Türkiye'de 1 yılda bu parayı kazanıyorsun. 1 yılda götür parayı, bu para giderse ne olacak? 2001 krizi neden oldu? 5 milyar dolar para kaçtı, gitti bu yüzden oldu. Bu para da bir gün gidecek, inşallah gitmez ama gitmemesi kötü, durmaması daha da kötü. Para burada durdukça para kazanıyor, bizim paramızı kazanıyor" dedi.
"Kötü gidişat karşısında ne yapmamız gerekiyor" şeklindeki soruya Sinan Aygün, İlerleyen günlerde gerçekleştireceği basın açıklamasının da konusunu teşkil eden bazı örnekler vererek cevap verdi. Cep telefonlarını tonunu 5 milyon 3 yüz bin dolardan, fotoğraf makinelerini de tonunu 6 milyon dolardan satın alığımızı belirten Aygün, "Türkiye`de bunları yapan yok. Teknolojik olarak aldığımız malların ton fiyatı ortalama olarak 1,5 - 2 milyon dolar arasında değişiyor.
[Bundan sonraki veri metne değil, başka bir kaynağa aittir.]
(* ===== verification/Host.v ===== *)
(** * The whole program at work (src/magnum-tcp/src/main.rs, [run])

    The event loop, the dispatcher with its channels, every connection task, every
    application task and the bounded channels between them, as one state. tokio
    decides who runs next: a [HostEvent] is one such choice, with the frame read and
    the clocks. A task that waits in a [send] holds its messages in [r_sending] and
    [r_forwarding] until the channel takes them, and only then goes round its loop
    again. *)
From S2P Require Import Prelude Errors Tcb Ipv4 Ethernet Arp Header SendBuffer RecvBuffer Float64 Retransmit Connection StateMachine Pcap Tun Task Dispatch Main Http Chaos.

(** The value of a call that has no [Err] case. *)
Definition lift {E A} (r : Fallible A) : Res E A :=
  match r with Ok a => Ok a | Err e => match e with end | Panic => Panic end.

Record Cli := mkCli {
  port : list Z;
  bind_ip : list Z;
  chaos : f64;
  chaos_reorder : f64;
  chaos_jitter_ms : Z }.

Section Host.
Context `{DefaultHasher} `{!Mpsc InboundMsg} `{!Mpsc OutboundMsg} (plat : Platform).

Definition inbound_dispatch (raw : list Z) (d : AsyncDispatch) (our_ip our_mac : list Z) (nanos : Z)
    : Fallible Inbound :=
  match plat with
  | Linux => inbound_dispatch_linux raw d our_ip our_mac nanos
  | MacOS => inbound_dispatch_macos raw d nanos
  end.

Definition frame_outbound (msg : OutboundMsg) : list Z :=
  match plat with
  | Linux => frame_outbound_linux msg
  | MacOS => frame_outbound_macos msg
  end.

(** ** State *)
(** A connection task and its application task, with the channels between the two.
    The receiving end of the inbox is [r_inbox]: [None] while the dispatcher's map
    has the sending end, so that the channel is the one in the map, and the channel
    itself once the dispatcher has dropped its end. [r_app_data], [r_app_send] and
    [r_close] are what is queued in the three channels between the tasks. [r_running]
    says that the connection task has not ended: it holds [app_data_tx], [app_send_rx]
    and [close_rx]; [r_app_live] that [handle_connection] has not returned: it holds
    [data_rx], [send_tx] and [close_tx]. *)
Record Running := mkRunning {
  r_key : FourTuple;
  r_task : TaskState;
  r_ether_src : list Z;
  r_ether_dst : list Z;
  r_inbox : option (Chan (M := InboundMsg));
  r_sending : list OutboundMsg;
  r_forwarding : list (list Z);
  r_flow : Flow;
  r_app : AppState;
  r_app_data : list (list Z);
  r_app_send : list (list Z);
  r_close : list unit;
  r_running : bool;
  r_app_live : bool }.
(* ===== verification/HostInv.v ===== *)
(** * The whole program: its invariant

    [host_ok]: every connection task holds a connection that is a run of passive
    events over the segments of its four-tuple that have arrived, in their order;
    what waits to be sent comes from such connections. Every step keeps it, with
    any frames, any clocks and any scheduling. *)
From S2P Require Import Prelude Errors Tcb Ipv4 Ethernet Arp Header SendBuffer RecvBuffer Float64 Retransmit Connection StateMachine Pcap Tun Task Dispatch Main Http Chaos Host.

Section HostInv.
Context `{DefaultHasher} `{!Mpsc InboundMsg} `{!Mpsc OutboundMsg} (plat : Platform).

(** ** Frames *)
(** The addresses and the segment of a frame whose layers all parse. *)
Definition frame_segment (raw : list Z) : option (list Z * list Z * TcpSegment) :=
  match plat with
  | Linux => match EthernetFrame_parse raw with Ok f => packet_segment (eth_payload f) | _ => None end
  | MacOS => packet_segment raw
  end.

(** A frame that carries a segment from a port that is listened on, with the
    checksums of its layers. *)
Definition served (ports : gmap Z unit) (frame : list Z) : Prop :=
  exists src dst seg, frame_segment frame = Some (src, dst, seg) /\
    is_Some (ports !! src_port (header seg)).

Lemma frame_segment_typed raw src dst seg :
  bytes_ok raw -> frame_segment raw = Some (src, dst, seg) -> arrival_ok src dst seg.
Proof using.
  intros Hb E. assert (Hp : exists raw', bytes_ok raw' /\ packet_segment raw' = Some (src, dst, seg)).
  { unfold frame_segment in E. destruct plat; [|by exists raw].
    destruct (EthernetFrame_parse raw) as [f| |] eqn:Ef; [|done ..].
    destruct (frame_typed raw f Hb Ef) as (_ & _ & Hp & _). by exists (eth_payload f). }
  destruct Hp as (raw' & Hb' & E').
  destruct (packet_segment_typed raw' src dst seg Hb' E') as (Hs & Hd & [] & Hp & _). by split.
Qed.

(** What [inbound_dispatch] does with a frame. *)
Definition inbound_effect (d : AsyncDispatch) (raw oip omac : list Z) (nanos : Z) (r : Inbound) : Prop :=
  match frame_segment raw with
  | Some (src, dst, seg) =>
      in_reply r = None /\ exists es ed, mac_ok es /\ mac_ok ed /\
        dispatch d src dst es ed seg nanos = (in_dispatch r, in_handle r, in_spawned r)
  | None =>
      in_dispatch r = d /\ in_handle r = None /\ in_spawned r = None /\
      forall reply, in_reply r = Some reply -> arp_answer oip omac raw reply
  end.

Lemma zero_mac : mac_ok (zeroed 6).
Proof. split; [by vm_compute | apply zeroed_bytes]. Qed.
Bunun karşılığında tonu 7 bin dolardan tekstil satıyoruz. 5 milyon dolarlık mal alıyoruz 7 bin dolarlık mal satıyoruz. 1 ton fotoğraf makinesi alıyoruz yerine 5 bin ton salça yolluyoruz. 1 kamyonet fotoğraf makinesi alıyoruz, 2 yüz 55 tır salça veriyoruz. Türkiye teknoloji üretmiyor, Türkiye marka üretmiyor. Bunu artık yapamayız, bu geçti. Bundan sonra kendimizi ithalata karşı korumalıyız. Gümrük Birliği Türkiye`ye çok büyük yara açmıştır. Hiçbir AB ülkesi önce Gümrük Birliğine sonra Avrupa Birliğine üye olmamıştır" ifadelerini kullandı.
AB`ye üye olan Yunanistan'da kişi başına 10 bin dolar para düştüğünü kaydeden Aygün; "Bu hesapla bizim 7 yüz milyar dolar almamız gerekiyor. Ama biz şu ana kadar yüz 50 - 2 yüz milyon dolar aldık. Bizim ivedilikle Gümrük Birliği'nden çıkmamız lazım, bu Türkiye'ye atılan en büyük kazıktır. Gümrük Birliğinde dış ticaret senin elinde değil. Avrupa gidip 3. sınıf ülkelerle anlaşma yapıyor, sende uymak zorunda kalıyorsun. Avrupa gidiyor Çin'le anlaşma yapıyor, Çin malları Avrupa'dan Türkiye'ye geliyor, Çin malı almak benim işime gelmiyor.
Bu durumda bende Azerbaycan'la, Serbest Ticaret Anlaşması yapayım Iran, Irak, Suriye ile yapayım diyorum ama Avrupalı hayır sen onlarla anlaşma yapamazsın bana sorman lazım diyor, bu nasıl bağımsızlık bizim acilen Gümrük Birliği'nden çıkmamız lazım. Neresi işimize geliyorsa Serbest Ticaret Anlaşması yapalım. Kenya'ya diyelim ki gel istediğin Kenya malını Türkiye'de sat, bizde Türk malını Kenya'da satalım" şeklinde konuştu.
Ankara Ticaret ve Sanayi Odası Başkanı Sinan Aygün daha sonra Çorlu Belediye Tiyatrosu Tamer Levent sahnesine geçerek Kırkgöz Köyü İlköğretim Okulu öğretmeni Şinasi Erel tarafından yazılıp, yönetilen ve Kırkgöz köyü gençlerinin sahne aldığı "Çılgın Türkler Karakolda" adlı oyunu izledi.